# [Source data]
***

(** * Vocabulary of the properties *)

(** ** Ranking *)

(** [a] may stand before [b] in a list sorted by descending score. *)
Definition ge_score (a b : candidate) : Prop := (score b <= score a)%Z.

Definition has_score (k : Z) (c : candidate) : bool := (score c =? k)%Z.

(** Both platform passes of [detect_candidates], on one entry. *)
Definition platform_adjust (os_name platform_system : string)
    (c : candidate) : candidate :=
  let c := if String.eqb (lower platform_system) "darwin" then adjust_darwin c else c in
  if String.eqb os_name "nt" then adjust_nt c else c.

(** [a] stands somewhere before [b] in [l]. *)
Definition before (a b : candidate) (l : list candidate) : Prop :=
  exists l1 l2 l3, l = l1 ++ a :: l2 ++ b :: l3.

(** ** The preference store *)

(** A store file that is there but does not hold the record: it cannot
    be read, it is not JSON, the JSON value is not an object, or the
    object has no [last_good_port]. *)
Definition corrupted (f : file_state) : Prop :=
  f = Unreadable \/ f = NotJson \/
  (exists v, f = JsonDoc v /\ forall kv, v <> PDict kv) \/
  (exists kv, f = JsonDoc (PDict kv) /\
              existsb (fun b => String.eqb (fst b) "last_good_port") kv = false).

(** ** What every operation leaves alone *)

(** The oracles and the platform are the same in both worlds. *)
Definition same_env (w w' : World) : Prop :=
  os_name w' = os_name w /\ platform_system w' = platform_system w /\
  comports w' = comports w /\ device_open w' = device_open w /\
  worker_in_time w' = worker_in_time w /\ monotonic w' = monotonic w /\
  cache_write w' = cache_write w.

(** Port [p] was opened with success between the two states. *)
Definition opened_between (s s' : State) (p : pyval) : Prop :=
  exists n ident,
    length (opens (world s)) <= n /\
    opens (world s') !! n = Some p /\
    device_open (world s) n p = Opened ident.

(** [s'] comes after [s]: the environment is the same, the log of opens
    has grown at its end, the preference file was only written, each
    write of a port follows a successful open of that port, and the
    constructor's fields are as they were. *)
Record evolves (s s' : State) : Prop := {
  ev_env : same_env (world s) (world s');
  ev_opens : exists new, opens (world s') = opens (world s) ++ new;
  ev_log : exists ports,
      fs_log (world s') = fs_log (world s) ++ map CacheWrite ports /\
      Forall (opened_between s s') ports;
  ev_file : fs_log (world s') = fs_log (world s) ->
            cache_file (world s') = cache_file (world s);
  ev_last_good : _last_good_port (self s') = _last_good_port (self s);
  ev_explicit : _explicit_port (self s') = _explicit_port (self s)
}.

(** A computation all of whose runs are of this kind. *)
Definition keeps {A} (m : M A) : Prop := forall s, evolves s (snd (m s)).

(** ** Lifetime of a controller *)

(** The operations a caller can invoke on a constructed controller
    ([detect_candidates] only reads the environment). *)
Inductive op : Type :=
| OpTryConnect (port : pyval)
| OpAutoConnect
| OpConnectSingle
| OpProbe (port : string) (timeout_s : float)
| OpLastError
| OpClose.

Definition step (s : State) (o : op) : State :=
  match o with
  | OpTryConnect port => snd (try_connect port s)
  | OpAutoConnect => snd (auto_connect_or_candidates s)
  | OpConnectSingle => snd (connect_autodetect_if_single s)
  | OpProbe port timeout_s => snd (_probe_port port timeout_s s)
  | OpLastError => snd (last_error s)
  | OpClose => snd (close s)
  end.

Definition run (ops : list op) (s : State) : State := foldl step s ops.

(** ** Probing *)

(** The time recorded for [port], as the throttle test reads it. *)
Definition last_probe (s : State) (port : string) : float :=
  default 0%float (_probe_recent (self s) !! port).

(** The next reading of the clock. *)
Definition clock_now (s : State) : float :=
  monotonic (world s) (ticks (world s)).

(** The throttle test of the next probe of [port] succeeds. *)
Definition throttled (s : State) (port : string) : bool :=
  probed_recently (clock_now s) (last_probe s port).

(** [n] probes of the same port, one after the other. *)
Fixpoint probes (n : nat) (port : string) (timeout_s : float) (s : State) : State :=
  match n with
  | O => s
  | S k => snd (_probe_port port timeout_s (probes k port timeout_s s))
  end.

(** ** The connect flow *)

(** How a resolution from a disconnected controller can end. *)
Inductive outcome (s' : State) : pyval * list candidate -> Prop :=
| Connected p :
    truthy p = true -> outcome s' (p, [])
| NothingFound e :
    _last_error (self s') = Some e ->
    code e = "open_failed" \/ code e = "no_candidates" ->
    candidates e = None ->
    outcome s' (PNone, [])
| Ambiguous c l :
    (_last_error (self s') = None \/
     exists msg, _last_error (self s') = Some (open_failed msg)) ->
    outcome s' (PNone, c :: l).

(** No error is recorded, or the record of a failed open. *)
Definition error_free_or_open_failed (s : State) : Prop :=
  _last_error (self s) = None \/
  exists msg, _last_error (self s) = Some (open_failed msg).

(** ** The single confident candidate *)

(** The [k]-th open from now on raises for [port]. *)
Definition fails_to_open (s : State) (k : nat) (port : pyval) : Prop :=
  exists msg,
    device_open (world s) (length (opens (world s)) + k) port = OpenRaises msg.

(** Number of opens made by steps 1 and 2: one for a configured explicit
    port, one for a last good port. *)
Definition explicit_attempts (s : State) : nat :=
  if truthy (opt_str (_explicit_port (self s))) then 1 else 0.

Definition known_attempts (s : State) : nat :=
  explicit_attempts s + (if truthy (_last_good_port (self s)) then 1 else 0).

(** Steps 1 and 2 open nothing: no such port is configured, or opening
    it raises. *)
Definition known_ports_fail (s : State) : Prop :=
  (truthy (opt_str (_explicit_port (self s))) = true ->
   fails_to_open s 0 (opt_str (_explicit_port (self s)))) /\
  (truthy (_last_good_port (self s)) = true ->
   fails_to_open s (explicit_attempts s) (_last_good_port (self s))).

(** ** Well-formed ports *)

(** A text attribute as pyserial gives it: a [str], or a false value
    such as [None]. *)
Definition is_text (v : pyval) : bool :=
  match v with
  | PStr _ => true
  | _ => negb (truthy v)
  end.

(** The attribute is a string that contains "bluetooth" in any case. *)
Definition names_bluetooth (v : pyval) : bool :=
  match v with
  | PStr t => contains "bluetooth" (lower t)
  | _ => false
  end.

(** [desc] of [detect_candidates]: the description, or the device name
    when the description is empty. *)
Definition shown_description (p : ListPortInfo) : pyval :=
  py_or (p_description p) (PStr (device p)).

(** The port can be parsed: description, manufacturer and product are
    text, and so is the interface unless one of the former already names
    Bluetooth (the interface is then not looked at). *)
Definition well_formed (p : ListPortInfo) : bool :=
  is_text (shown_description p) && is_text (p_manufacturer p)
  && is_text (p_product p)
  && (is_text (p_interface p)
      || names_bluetooth (shown_description p)
      || names_bluetooth (p_manufacturer p)
      || names_bluetooth (p_product p)).

(** All four text attributes are strings or false values. *)
Definition plain_port (p : ListPortInfo) : bool :=
  is_text (p_description p) && is_text (p_manufacturer p)
  && is_text (p_product p) && is_text (p_interface p).

(** The same port under another device name. *)
Definition with_device (dev : string) (p : ListPortInfo) : ListPortInfo :=
  {| device := dev; p_description := p_description p;
     p_manufacturer := p_manufacturer p; p_product := p_product p;
     p_serial_number := p_serial_number p; p_vid := p_vid p;
     p_pid := p_pid p; p_hwid := p_hwid p; p_interface := p_interface p |}.

(** ** Effort *)

(** Every run of [m] opens at most [a] ports and reads the clock at most
    [b] times. *)
Definition within (a b : nat) {A} (m : M A) : Prop :=
  forall s,
    length (opens (world (snd (m s)))) <= length (opens (world s)) + a /\
    ticks (world (snd (m s))) <= ticks (world s) + b.

(** ** The dialog's selection *)

(** The selected index points into the list, or the list is empty and
    the index is 0. *)
Definition selection_valid (d : PortPickerDialog.dialog) : Prop :=
  (0 <= PortPickerDialog._choice_var d)%Z /\
  ((PortPickerDialog._choice_var d
    < Z.of_nat (length (PortPickerDialog._candidates d)))%Z \/
   (PortPickerDialog._candidates d = [] /\ PortPickerDialog._choice_var d = 0%Z)).

(** The dialog after it was opened and refreshed a number of times. *)
Definition refreshed_dialog (candidates : option (list candidate))
    (default_index : Z) (rs : list (result (option (list candidate))))
    : PortPickerDialog.dialog :=
  foldl (fun d r => PortPickerDialog._on_refresh r d)
        (PortPickerDialog.__init__ candidates default_index) rs.

(** ** Which ports are opened *)



(** * Properties *)

(** ** The model at work *)

Example score_of_cp210x :
  _score_port "/dev/ttyUSB0" (Some 0x10C4%Z) (Some 0xEA60%Z)
              (PStr "CP2102 USB to UART Bridge Controller")
              (PStr "Silicon Labs") PNone false false = Some 85%Z.
Proof. reflexivity. Qed.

***

# [Instructions for the task]
Leave out every line above except those from the line with "OpProbe (port : string) (timeout_s : float)" up to and including the line with "monotonic (world s) (ticks (world s)).", and copy those exactly.

# [Solution to the problem]
| OpProbe (port : string) (timeout_s : float)
| OpLastError
| OpClose.

Definition step (s : State) (o : op) : State :=
  match o with
  | OpTryConnect port => snd (try_connect port s)
  | OpAutoConnect => snd (auto_connect_or_candidates s)
  | OpConnectSingle => snd (connect_autodetect_if_single s)
  | OpProbe port timeout_s => snd (_probe_port port timeout_s s)
  | OpLastError => snd (last_error s)
  | OpClose => snd (close s)
  end.

Definition run (ops : list op) (s : State) : State := foldl step s ops.

(** ** Probing *)

(** The time recorded for [port], as the throttle test reads it. *)
Definition last_probe (s : State) (port : string) : float :=
  default 0%float (_probe_recent (self s) !! port).

(** The next reading of the clock. *)
Definition clock_now (s : State) : float :=
  monotonic (world s) (ticks (world s)).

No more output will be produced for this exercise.